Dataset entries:
(* ===== verification/GatewaySteps.v ===== *)
(** * The gateway as a transition system

    What may happen next in a gateway: a connection is accepted or closed,
    bytes arrive, a worker runs any submitted task, an event loop runs any
    queued callback, the online worker runs a task, the heartbeat timer fires,
    an RPC arrives.  Each is one step; the steps come in any order.  Two
    invariants of the reachable states: the tables of the server and of the
    connection manager agree, and a connection acts only for a user it has
    identified itself as. *)

From S2P Require Import Prelude Words Text NetBuffer Protocol WebSocket MessageId Rpc Db MessageStore.
From S2P Require Import Directory MessageService Breaker Redis Push UserService Connections Gateway GatewayServer GatewayLogic.
Local Open Scope Z_scope.

Section Steps.
Context `{Srv : RedisServer} (E : GEnv) (o : GatewayOnlineManager).

(** The numbers of connections are not exhausted: an accepted connection is not
    the last of 2^64. *)
Inductive gstep : gworld -> gworld -> Prop :=
| step_accept conn peer g g' :
    gw_sockets g !! conn = None -> cm_next_conn_id (gw_manager g) < 18446744073709551615 ->
    on_connected E conn peer g = Some (tt, g') -> gstep g g'
| step_input conn b b' g g' : onMessage E conn b g = Some (b', g') -> gstep g g'
| step_close conn g g' : on_closed conn g = Some (tt, g') -> gstep g g'
| step_task before t after g g' :
    gw_tasks g = before ++ t :: after ->
    run_task E o t (set_work (before ++ after) (gw_callbacks g) (gw_online g) g) = Some (tt, g') -> gstep g g'
| step_callback before c after g g' :
    gw_callbacks g = before ++ c :: after ->
    run_callback E c (set_work (gw_tasks g) (before ++ after) (gw_online g) g) = Some (tt, g') -> gstep g g'
| step_online before t after g g' :
    gw_online g = before ++ t :: after ->
    run_online E o t (set_work (gw_tasks g) (gw_callbacks g) (before ++ after) g) = Some (tt, g') -> gstep g g'
| step_heartbeat g g' : checkHeartbeatTimeout E g = Some (tt, g') -> gstep g g'
| step_deliver context q r g g' : DeliverToConnection E context q g = Some (r, g') -> gstep g g'
| step_kick_user context q r g g' : KickUser E context q g = Some (r, g') -> gstep g g'
| step_kick_connection context q r g g' : KickConnection E context q g = Some (r, g') -> gstep g g'
| step_status context q r g g' : GetOnlineStatus E o context q g = Some (r, g') -> gstep g g'.

(** A gateway that has just started. *)
Record starting (g : gworld) : Prop := {
  st_manager : exists gateway_id, gw_manager g = ConnectionManager_new gateway_id;
  st_sockets : gw_sockets g = ∅;
  st_ids : gw_ids g = ∅;
  st_tasks : gw_tasks g = [];
  st_callbacks : gw_callbacks g = [];
  st_calls : gw_calls g = []
}.

Definition reachable (g : gworld) : Prop := exists g0, starting g0 /\ rtc gstep g0 g.

Lemma reachable_invariant (I : gworld -> Prop) g :
  (forall g, starting g -> I g) -> (forall g g', gstep g g' -> I g -> I g') -> reachable g -> I g.
Proof. intros H0 Hs (g0&Hst&Hr). apply H0 in Hst. induction Hr; eauto. Qed.

(** ** Steps that leave the tables and the work alone *)

#[local] Instance still_close_all ids : Still (close_all ids).
Proof. induction ids as [|id ids IH]; cbn [close_all]; apply _. Qed.
#[local] Instance still_checkHeartbeatTimeout : Still (checkHeartbeatTimeout E).
Proof. unfold checkHeartbeatTimeout. apply _. Qed.
#[local] Instance still_force_all conns : Still (force_all conns).
Proof. induction conns as [|c conns IH]; cbn [force_all]; apply _. Qed.
#[local] Instance still_DeliverToConnection context q : Still (DeliverToConnection E context q).
Proof. unfold DeliverToConnection. apply _. Qed.
#[local] Instance still_KickUser context q : Still (KickUser E context q).
Proof. unfold KickUser. apply _. Qed.
#[local] Instance still_KickConnection context q : Still (KickConnection E context q).
Proof. unfold KickConnection. apply _. Qed.
#[local] Instance still_GetOnlineStatus context q : Still (GetOnlineStatus E o context q).
Proof. unfold GetOnlineStatus. apply _. Qed.
#[local] Instance still_run_online t : Still (run_online E o t).
Proof. unfold run_online. apply _. Qed.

→ What the task asks
Without leaving anything out, repeat every entry shown above.

→ Output below
(* ===== verification/GatewaySteps.v ===== *)
(** * The gateway as a transition system

    What may happen next in a gateway: a connection is accepted or closed,
    bytes arrive, a worker runs any submitted task, an event loop runs any
    queued callback, the online worker runs a task, the heartbeat timer fires,
    an RPC arrives.  Each is one step; the steps come in any order.  Two
    invariants of the reachable states: the tables of the server and of the
    connection manager agree, and a connection acts only for a user it has
    identified itself as. *)

From S2P Require Import Prelude Words Text NetBuffer Protocol WebSocket MessageId Rpc Db MessageStore.
From S2P Require Import Directory MessageService Breaker Redis Push UserService Connections Gateway GatewayServer GatewayLogic.
Local Open Scope Z_scope.

Section Steps.
Context `{Srv : RedisServer} (E : GEnv) (o : GatewayOnlineManager).

(** The numbers of connections are not exhausted: an accepted connection is not
    the last of 2^64. *)
Inductive gstep : gworld -> gworld -> Prop :=
| step_accept conn peer g g' :
    gw_sockets g !! conn = None -> cm_next_conn_id (gw_manager g) < 18446744073709551615 ->
    on_connected E conn peer g = Some (tt, g') -> gstep g g'
| step_input conn b b' g g' : onMessage E conn b g = Some (b', g') -> gstep g g'
| step_close conn g g' : on_closed conn g = Some (tt, g') -> gstep g g'
| step_task before t after g g' :
    gw_tasks g = before ++ t :: after ->
    run_task E o t (set_work (before ++ after) (gw_callbacks g) (gw_online g) g) = Some (tt, g') -> gstep g g'
| step_callback before c after g g' :
    gw_callbacks g = before ++ c :: after ->
    run_callback E c (set_work (gw_tasks g) (before ++ after) (gw_online g) g) = Some (tt, g') -> gstep g g'
| step_online before t after g g' :
    gw_online g = before ++ t :: after ->
    run_online E o t (set_work (gw_tasks g) (gw_callbacks g) (before ++ after) g) = Some (tt, g') -> gstep g g'
| step_heartbeat g g' : checkHeartbeatTimeout E g = Some (tt, g') -> gstep g g'
| step_deliver context q r g g' : DeliverToConnection E context q g = Some (r, g') -> gstep g g'
| step_kick_user context q r g g' : KickUser E context q g = Some (r, g') -> gstep g g'
| step_kick_connection context q r g g' : KickConnection E context q g = Some (r, g') -> gstep g g'
| step_status context q r g g' : GetOnlineStatus E o context q g = Some (r, g') -> gstep g g'.

(** A gateway that has just started. *)
Record starting (g : gworld) : Prop := {
  st_manager : exists gateway_id, gw_manager g = ConnectionManager_new gateway_id;
  st_sockets : gw_sockets g = ∅;
  st_ids : gw_ids g = ∅;
  st_tasks : gw_tasks g = [];
  st_callbacks : gw_callbacks g = [];
  st_calls : gw_calls g = []
}.

Definition reachable (g : gworld) : Prop := exists g0, starting g0 /\ rtc gstep g0 g.

Lemma reachable_invariant (I : gworld -> Prop) g :
  (forall g, starting g -> I g) -> (forall g g', gstep g g' -> I g -> I g') -> reachable g -> I g.
Proof. intros H0 Hs (g0&Hst&Hr). apply H0 in Hst. induction Hr; eauto. Qed.

(** ** Steps that leave the tables and the work alone *)

#[local] Instance still_close_all ids : Still (close_all ids).
Proof. induction ids as [|id ids IH]; cbn [close_all]; apply _. Qed.
#[local] Instance still_checkHeartbeatTimeout : Still (checkHeartbeatTimeout E).
Proof. unfold checkHeartbeatTimeout. apply _. Qed.
#[local] Instance still_force_all conns : Still (force_all conns).
Proof. induction conns as [|c conns IH]; cbn [force_all]; apply _. Qed.
#[local] Instance still_DeliverToConnection context q : Still (DeliverToConnection E context q).
Proof. unfold DeliverToConnection. apply _. Qed.
#[local] Instance still_KickUser context q : Still (KickUser E context q).
Proof. unfold KickUser. apply _. Qed.
#[local] Instance still_KickConnection context q : Still (KickConnection E context q).
Proof. unfold KickConnection. apply _. Qed.
#[local] Instance still_GetOnlineStatus context q : Still (GetOnlineStatus E o context q).
Proof. unfold GetOnlineStatus. apply _. Qed.
#[local] Instance still_run_online t : Still (run_online E o t).
Proof. unfold run_online. apply _. Qed.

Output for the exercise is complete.